Provided information:
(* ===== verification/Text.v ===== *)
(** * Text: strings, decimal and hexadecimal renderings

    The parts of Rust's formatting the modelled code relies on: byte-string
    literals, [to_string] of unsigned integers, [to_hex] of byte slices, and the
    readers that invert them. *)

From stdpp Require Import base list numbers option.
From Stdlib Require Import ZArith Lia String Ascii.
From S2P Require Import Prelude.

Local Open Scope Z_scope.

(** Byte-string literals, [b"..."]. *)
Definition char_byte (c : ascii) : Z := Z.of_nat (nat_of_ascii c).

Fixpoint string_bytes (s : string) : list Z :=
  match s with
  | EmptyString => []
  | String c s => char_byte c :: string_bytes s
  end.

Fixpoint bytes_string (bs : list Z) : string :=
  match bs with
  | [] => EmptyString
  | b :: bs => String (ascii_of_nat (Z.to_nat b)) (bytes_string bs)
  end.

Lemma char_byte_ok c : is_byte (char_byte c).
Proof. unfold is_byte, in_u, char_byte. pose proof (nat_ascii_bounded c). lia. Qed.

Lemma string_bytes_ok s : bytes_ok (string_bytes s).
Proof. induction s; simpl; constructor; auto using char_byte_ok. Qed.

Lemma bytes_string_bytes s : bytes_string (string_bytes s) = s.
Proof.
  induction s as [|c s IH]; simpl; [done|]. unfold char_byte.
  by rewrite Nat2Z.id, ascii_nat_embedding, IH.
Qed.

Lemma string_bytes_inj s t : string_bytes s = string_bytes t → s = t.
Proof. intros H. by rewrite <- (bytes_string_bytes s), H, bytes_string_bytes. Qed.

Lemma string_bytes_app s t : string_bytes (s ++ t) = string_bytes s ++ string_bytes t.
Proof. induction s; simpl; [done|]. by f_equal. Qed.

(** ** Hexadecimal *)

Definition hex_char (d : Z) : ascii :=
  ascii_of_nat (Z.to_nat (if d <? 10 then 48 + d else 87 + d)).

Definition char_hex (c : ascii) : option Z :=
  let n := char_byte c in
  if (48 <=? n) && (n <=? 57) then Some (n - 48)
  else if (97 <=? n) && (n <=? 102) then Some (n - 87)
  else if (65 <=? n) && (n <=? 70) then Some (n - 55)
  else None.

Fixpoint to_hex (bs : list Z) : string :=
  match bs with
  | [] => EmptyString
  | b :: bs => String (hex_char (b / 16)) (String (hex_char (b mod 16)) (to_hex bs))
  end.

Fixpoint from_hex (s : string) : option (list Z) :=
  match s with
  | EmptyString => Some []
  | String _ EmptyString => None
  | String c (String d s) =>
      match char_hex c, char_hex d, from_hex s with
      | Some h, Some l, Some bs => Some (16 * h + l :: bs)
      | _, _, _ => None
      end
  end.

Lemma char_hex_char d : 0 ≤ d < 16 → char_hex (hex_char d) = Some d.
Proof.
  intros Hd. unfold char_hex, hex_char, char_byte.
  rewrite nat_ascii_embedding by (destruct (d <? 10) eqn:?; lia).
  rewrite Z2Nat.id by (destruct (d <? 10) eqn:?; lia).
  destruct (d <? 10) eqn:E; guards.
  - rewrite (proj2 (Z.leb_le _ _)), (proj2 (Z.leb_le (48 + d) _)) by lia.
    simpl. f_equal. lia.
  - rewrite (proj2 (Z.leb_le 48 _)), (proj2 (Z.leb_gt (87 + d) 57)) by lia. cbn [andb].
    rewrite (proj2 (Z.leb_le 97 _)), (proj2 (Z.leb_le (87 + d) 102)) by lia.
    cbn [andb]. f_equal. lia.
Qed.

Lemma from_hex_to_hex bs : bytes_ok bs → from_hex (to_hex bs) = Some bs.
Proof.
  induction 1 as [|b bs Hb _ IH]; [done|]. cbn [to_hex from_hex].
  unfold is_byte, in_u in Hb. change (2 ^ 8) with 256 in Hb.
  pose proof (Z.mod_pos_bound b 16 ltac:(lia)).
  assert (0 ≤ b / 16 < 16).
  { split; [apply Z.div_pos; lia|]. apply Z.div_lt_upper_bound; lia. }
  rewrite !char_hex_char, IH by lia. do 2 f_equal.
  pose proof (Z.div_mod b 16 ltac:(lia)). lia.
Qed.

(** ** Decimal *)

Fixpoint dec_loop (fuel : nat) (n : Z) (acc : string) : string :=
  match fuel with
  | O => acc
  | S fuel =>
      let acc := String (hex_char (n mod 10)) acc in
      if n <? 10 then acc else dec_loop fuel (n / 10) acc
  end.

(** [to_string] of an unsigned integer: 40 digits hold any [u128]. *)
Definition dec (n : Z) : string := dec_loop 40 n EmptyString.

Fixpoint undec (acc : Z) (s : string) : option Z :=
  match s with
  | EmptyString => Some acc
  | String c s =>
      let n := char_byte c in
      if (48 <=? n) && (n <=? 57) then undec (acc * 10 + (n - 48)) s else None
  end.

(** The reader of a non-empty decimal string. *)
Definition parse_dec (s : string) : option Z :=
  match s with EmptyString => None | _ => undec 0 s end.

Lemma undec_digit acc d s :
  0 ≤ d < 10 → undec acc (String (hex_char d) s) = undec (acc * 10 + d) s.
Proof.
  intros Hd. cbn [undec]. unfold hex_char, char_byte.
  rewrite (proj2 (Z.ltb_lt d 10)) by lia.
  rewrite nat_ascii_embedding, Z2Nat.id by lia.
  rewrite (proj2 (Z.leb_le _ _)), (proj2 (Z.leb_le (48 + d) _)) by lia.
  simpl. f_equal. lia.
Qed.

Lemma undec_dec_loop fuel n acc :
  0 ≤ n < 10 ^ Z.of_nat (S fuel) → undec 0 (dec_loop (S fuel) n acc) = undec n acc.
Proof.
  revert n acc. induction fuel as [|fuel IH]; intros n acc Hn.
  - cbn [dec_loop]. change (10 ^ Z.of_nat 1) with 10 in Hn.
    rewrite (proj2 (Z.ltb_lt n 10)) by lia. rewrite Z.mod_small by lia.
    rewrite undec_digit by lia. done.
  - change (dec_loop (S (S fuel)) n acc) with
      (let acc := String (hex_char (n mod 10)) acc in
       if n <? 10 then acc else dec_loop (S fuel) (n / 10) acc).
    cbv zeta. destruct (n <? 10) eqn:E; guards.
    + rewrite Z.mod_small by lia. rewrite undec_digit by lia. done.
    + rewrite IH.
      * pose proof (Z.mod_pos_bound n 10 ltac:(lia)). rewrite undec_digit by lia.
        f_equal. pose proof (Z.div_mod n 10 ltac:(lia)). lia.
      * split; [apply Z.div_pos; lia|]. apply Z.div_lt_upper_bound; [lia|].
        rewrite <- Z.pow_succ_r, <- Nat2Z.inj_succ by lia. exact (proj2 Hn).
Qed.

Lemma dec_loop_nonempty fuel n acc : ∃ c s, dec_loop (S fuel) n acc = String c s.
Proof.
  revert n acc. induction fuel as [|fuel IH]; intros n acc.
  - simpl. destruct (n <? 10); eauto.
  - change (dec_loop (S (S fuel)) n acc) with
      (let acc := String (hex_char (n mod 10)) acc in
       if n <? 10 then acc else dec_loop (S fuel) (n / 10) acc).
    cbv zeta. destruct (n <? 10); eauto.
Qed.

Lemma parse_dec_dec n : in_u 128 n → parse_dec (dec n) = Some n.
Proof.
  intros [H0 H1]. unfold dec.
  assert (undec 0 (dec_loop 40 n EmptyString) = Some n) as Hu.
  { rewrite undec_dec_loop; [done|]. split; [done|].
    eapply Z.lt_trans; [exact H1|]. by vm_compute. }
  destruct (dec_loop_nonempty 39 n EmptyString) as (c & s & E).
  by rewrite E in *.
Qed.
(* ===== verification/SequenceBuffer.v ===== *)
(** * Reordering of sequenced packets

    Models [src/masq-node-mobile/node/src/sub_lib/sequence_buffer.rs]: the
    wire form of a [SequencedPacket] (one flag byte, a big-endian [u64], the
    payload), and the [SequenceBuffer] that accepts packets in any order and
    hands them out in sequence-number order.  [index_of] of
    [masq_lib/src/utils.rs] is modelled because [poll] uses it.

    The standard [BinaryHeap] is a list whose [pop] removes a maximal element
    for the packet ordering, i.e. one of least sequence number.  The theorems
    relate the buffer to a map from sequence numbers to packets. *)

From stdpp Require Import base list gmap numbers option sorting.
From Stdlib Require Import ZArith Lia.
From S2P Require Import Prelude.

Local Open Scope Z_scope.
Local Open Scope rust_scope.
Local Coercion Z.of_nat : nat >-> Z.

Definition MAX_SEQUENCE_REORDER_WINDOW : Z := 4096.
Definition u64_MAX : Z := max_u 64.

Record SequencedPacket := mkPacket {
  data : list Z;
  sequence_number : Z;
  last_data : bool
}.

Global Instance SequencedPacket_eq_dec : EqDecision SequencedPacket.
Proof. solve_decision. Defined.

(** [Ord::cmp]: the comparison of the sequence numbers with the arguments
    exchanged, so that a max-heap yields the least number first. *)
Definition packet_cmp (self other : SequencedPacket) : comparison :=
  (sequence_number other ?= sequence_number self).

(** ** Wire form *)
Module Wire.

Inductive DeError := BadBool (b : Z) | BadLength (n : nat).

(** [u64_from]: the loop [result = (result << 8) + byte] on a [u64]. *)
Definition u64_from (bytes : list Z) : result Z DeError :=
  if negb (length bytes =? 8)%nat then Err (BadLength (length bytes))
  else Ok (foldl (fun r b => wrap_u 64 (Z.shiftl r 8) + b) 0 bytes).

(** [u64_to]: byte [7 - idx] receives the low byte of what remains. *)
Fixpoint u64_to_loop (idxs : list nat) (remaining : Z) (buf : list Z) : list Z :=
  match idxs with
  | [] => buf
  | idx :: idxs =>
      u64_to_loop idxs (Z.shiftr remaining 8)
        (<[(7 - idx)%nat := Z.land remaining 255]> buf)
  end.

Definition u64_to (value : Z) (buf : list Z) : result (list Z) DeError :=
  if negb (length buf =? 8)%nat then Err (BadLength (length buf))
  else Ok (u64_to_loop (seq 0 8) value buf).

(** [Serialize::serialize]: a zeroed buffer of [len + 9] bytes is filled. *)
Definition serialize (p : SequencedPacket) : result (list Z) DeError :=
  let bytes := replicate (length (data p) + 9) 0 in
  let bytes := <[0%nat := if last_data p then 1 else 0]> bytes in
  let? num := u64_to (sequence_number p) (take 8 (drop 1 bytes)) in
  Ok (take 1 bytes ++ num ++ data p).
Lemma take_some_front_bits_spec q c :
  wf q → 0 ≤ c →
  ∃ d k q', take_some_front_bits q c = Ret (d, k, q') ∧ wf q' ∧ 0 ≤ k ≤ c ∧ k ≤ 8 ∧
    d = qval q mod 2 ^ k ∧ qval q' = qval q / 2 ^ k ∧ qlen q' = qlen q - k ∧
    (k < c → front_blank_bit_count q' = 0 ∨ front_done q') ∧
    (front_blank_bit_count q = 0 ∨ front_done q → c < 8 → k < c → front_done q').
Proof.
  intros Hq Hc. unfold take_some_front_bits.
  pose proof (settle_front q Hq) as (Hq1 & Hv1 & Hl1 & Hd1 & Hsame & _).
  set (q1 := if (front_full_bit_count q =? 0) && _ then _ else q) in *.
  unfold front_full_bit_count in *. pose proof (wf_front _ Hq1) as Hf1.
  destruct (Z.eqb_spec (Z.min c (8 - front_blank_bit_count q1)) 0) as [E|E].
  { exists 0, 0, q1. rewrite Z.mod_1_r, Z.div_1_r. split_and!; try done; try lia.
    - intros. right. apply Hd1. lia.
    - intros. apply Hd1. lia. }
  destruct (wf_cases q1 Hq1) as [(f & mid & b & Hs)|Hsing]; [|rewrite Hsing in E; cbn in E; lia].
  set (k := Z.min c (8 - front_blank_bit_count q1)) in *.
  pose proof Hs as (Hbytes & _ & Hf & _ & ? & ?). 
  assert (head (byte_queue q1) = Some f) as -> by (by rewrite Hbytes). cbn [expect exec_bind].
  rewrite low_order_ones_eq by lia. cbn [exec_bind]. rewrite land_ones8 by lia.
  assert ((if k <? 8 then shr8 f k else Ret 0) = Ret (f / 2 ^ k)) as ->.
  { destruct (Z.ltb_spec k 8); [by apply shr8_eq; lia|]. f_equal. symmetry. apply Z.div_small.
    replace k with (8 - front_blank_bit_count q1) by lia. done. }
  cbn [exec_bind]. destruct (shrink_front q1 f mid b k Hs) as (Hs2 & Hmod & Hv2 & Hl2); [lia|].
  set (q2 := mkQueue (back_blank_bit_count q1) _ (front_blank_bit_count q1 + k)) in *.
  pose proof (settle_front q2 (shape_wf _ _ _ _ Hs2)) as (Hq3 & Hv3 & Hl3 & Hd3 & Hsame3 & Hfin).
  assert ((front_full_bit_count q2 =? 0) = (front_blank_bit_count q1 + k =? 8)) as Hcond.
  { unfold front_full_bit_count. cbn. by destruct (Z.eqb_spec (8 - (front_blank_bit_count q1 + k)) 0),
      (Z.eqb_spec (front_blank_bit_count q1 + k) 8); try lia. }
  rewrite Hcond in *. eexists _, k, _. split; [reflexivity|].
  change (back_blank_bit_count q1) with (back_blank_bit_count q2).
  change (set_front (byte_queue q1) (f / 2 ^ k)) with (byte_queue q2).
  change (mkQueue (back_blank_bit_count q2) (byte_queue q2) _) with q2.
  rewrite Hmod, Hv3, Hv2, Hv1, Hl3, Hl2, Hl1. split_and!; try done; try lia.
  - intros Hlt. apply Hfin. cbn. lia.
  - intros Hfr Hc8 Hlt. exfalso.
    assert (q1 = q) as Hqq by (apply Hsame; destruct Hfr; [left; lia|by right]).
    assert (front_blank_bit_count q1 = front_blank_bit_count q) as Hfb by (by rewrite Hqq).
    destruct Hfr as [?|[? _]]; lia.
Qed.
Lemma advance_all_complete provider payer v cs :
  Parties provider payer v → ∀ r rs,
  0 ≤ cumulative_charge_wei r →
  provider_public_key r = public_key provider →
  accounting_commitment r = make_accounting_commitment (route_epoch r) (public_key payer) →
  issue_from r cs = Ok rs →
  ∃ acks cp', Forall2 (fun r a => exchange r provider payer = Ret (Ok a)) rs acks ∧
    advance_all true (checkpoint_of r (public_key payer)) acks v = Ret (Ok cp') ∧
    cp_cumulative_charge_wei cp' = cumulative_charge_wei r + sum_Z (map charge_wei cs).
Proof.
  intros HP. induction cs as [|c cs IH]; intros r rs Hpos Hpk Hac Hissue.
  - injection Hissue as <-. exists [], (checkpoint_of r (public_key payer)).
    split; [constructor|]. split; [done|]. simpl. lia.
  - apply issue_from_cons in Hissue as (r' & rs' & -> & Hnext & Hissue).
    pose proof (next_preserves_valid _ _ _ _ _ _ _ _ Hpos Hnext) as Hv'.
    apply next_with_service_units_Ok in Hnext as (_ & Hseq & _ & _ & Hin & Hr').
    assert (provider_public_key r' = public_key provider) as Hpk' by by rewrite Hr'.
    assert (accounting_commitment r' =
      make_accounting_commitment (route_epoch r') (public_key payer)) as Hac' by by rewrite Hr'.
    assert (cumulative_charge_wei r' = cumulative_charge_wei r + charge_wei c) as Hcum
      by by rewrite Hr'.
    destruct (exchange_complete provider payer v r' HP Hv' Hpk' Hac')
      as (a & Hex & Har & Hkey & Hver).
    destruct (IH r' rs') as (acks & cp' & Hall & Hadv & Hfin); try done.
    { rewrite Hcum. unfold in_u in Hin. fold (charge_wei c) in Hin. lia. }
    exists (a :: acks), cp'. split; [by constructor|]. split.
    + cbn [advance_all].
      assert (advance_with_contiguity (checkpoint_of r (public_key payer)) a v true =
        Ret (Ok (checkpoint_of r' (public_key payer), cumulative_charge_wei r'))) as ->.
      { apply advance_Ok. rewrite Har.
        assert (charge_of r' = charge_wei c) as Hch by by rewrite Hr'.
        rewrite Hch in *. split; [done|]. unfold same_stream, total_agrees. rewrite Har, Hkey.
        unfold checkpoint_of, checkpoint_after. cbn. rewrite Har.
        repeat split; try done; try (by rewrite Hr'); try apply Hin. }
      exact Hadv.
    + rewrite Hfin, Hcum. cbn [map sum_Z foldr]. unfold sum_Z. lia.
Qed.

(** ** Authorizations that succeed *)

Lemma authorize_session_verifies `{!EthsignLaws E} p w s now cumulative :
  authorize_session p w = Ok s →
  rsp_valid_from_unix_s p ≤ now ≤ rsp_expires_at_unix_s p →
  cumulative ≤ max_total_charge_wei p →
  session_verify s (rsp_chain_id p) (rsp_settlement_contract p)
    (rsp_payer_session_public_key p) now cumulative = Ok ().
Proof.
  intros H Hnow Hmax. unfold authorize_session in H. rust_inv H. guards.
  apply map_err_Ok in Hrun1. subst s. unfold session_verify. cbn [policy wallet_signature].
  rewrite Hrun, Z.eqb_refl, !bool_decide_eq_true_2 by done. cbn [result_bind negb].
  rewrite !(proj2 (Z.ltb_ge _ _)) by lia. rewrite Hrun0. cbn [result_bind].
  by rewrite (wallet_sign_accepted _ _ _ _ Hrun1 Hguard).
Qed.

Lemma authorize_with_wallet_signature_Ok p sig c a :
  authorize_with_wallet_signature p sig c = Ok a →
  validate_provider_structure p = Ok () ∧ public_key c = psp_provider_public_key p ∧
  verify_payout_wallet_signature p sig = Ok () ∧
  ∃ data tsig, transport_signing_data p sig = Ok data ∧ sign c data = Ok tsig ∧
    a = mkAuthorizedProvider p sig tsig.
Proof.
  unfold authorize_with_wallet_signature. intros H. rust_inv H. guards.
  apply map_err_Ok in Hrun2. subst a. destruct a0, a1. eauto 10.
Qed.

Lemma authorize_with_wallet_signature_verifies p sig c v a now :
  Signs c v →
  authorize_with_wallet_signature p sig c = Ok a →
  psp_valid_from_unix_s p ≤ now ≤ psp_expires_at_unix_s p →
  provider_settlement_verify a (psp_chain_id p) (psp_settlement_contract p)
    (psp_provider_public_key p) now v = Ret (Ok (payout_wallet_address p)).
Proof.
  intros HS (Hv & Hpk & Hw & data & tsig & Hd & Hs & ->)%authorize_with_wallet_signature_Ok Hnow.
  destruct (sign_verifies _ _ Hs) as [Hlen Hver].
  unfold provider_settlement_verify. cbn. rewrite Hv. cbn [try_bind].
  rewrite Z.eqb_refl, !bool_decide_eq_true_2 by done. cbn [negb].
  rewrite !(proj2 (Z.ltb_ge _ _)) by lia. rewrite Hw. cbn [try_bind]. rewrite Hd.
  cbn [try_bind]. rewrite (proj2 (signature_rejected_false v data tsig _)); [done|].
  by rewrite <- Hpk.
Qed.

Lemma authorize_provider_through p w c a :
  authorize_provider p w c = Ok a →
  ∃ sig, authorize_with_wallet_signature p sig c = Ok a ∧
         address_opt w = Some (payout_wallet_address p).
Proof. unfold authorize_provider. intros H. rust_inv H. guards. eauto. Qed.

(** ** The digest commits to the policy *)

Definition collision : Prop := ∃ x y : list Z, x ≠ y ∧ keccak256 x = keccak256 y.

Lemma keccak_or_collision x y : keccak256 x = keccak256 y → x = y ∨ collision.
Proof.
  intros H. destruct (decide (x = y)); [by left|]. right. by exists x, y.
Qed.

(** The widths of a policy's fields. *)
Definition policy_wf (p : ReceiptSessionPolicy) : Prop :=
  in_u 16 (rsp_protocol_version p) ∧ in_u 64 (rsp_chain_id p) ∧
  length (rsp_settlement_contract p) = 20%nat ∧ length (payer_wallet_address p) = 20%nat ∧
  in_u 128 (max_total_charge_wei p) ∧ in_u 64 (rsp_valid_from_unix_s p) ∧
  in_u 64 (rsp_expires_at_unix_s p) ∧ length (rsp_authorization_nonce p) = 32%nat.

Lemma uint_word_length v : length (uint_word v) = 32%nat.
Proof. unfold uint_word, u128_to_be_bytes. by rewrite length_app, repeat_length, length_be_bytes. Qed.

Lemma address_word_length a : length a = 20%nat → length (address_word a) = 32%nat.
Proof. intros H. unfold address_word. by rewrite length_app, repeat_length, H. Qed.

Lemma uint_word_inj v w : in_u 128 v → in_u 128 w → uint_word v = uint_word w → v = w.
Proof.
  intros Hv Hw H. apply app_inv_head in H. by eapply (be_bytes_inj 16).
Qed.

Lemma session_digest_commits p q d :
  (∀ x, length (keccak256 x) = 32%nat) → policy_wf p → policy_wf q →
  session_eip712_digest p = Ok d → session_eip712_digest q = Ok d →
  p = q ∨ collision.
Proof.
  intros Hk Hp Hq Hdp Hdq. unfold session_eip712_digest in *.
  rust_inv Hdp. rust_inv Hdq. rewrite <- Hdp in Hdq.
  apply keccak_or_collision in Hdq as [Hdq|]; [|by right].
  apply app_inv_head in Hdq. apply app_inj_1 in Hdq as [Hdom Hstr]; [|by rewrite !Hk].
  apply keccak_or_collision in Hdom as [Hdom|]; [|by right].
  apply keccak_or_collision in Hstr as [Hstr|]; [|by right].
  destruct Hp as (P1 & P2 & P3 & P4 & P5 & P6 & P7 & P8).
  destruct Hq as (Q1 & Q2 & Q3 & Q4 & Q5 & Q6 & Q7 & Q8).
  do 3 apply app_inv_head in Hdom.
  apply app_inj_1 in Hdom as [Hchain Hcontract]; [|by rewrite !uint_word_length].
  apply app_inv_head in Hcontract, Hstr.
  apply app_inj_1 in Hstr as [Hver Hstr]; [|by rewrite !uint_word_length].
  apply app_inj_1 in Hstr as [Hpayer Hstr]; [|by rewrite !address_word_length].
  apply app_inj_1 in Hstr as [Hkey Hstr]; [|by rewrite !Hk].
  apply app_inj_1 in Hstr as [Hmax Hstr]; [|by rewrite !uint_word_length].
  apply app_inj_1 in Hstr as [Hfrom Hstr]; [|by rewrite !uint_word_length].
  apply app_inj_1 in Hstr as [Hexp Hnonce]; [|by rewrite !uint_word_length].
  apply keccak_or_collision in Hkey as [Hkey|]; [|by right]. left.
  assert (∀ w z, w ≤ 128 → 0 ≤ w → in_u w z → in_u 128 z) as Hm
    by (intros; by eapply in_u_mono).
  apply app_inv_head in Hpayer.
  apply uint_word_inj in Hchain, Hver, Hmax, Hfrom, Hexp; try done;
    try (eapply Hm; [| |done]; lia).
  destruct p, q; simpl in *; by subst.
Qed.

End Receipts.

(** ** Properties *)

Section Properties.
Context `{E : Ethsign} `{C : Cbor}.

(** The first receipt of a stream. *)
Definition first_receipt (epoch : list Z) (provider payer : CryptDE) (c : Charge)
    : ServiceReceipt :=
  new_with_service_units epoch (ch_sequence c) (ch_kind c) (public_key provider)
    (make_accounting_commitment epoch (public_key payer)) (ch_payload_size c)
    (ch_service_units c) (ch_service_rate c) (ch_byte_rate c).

Goal of the exercise: Copy every single line of the material above that holds "Stdlib".

Exercise result:
From Stdlib Require Import ZArith Lia String Ascii.
From Stdlib Require Import ZArith Lia.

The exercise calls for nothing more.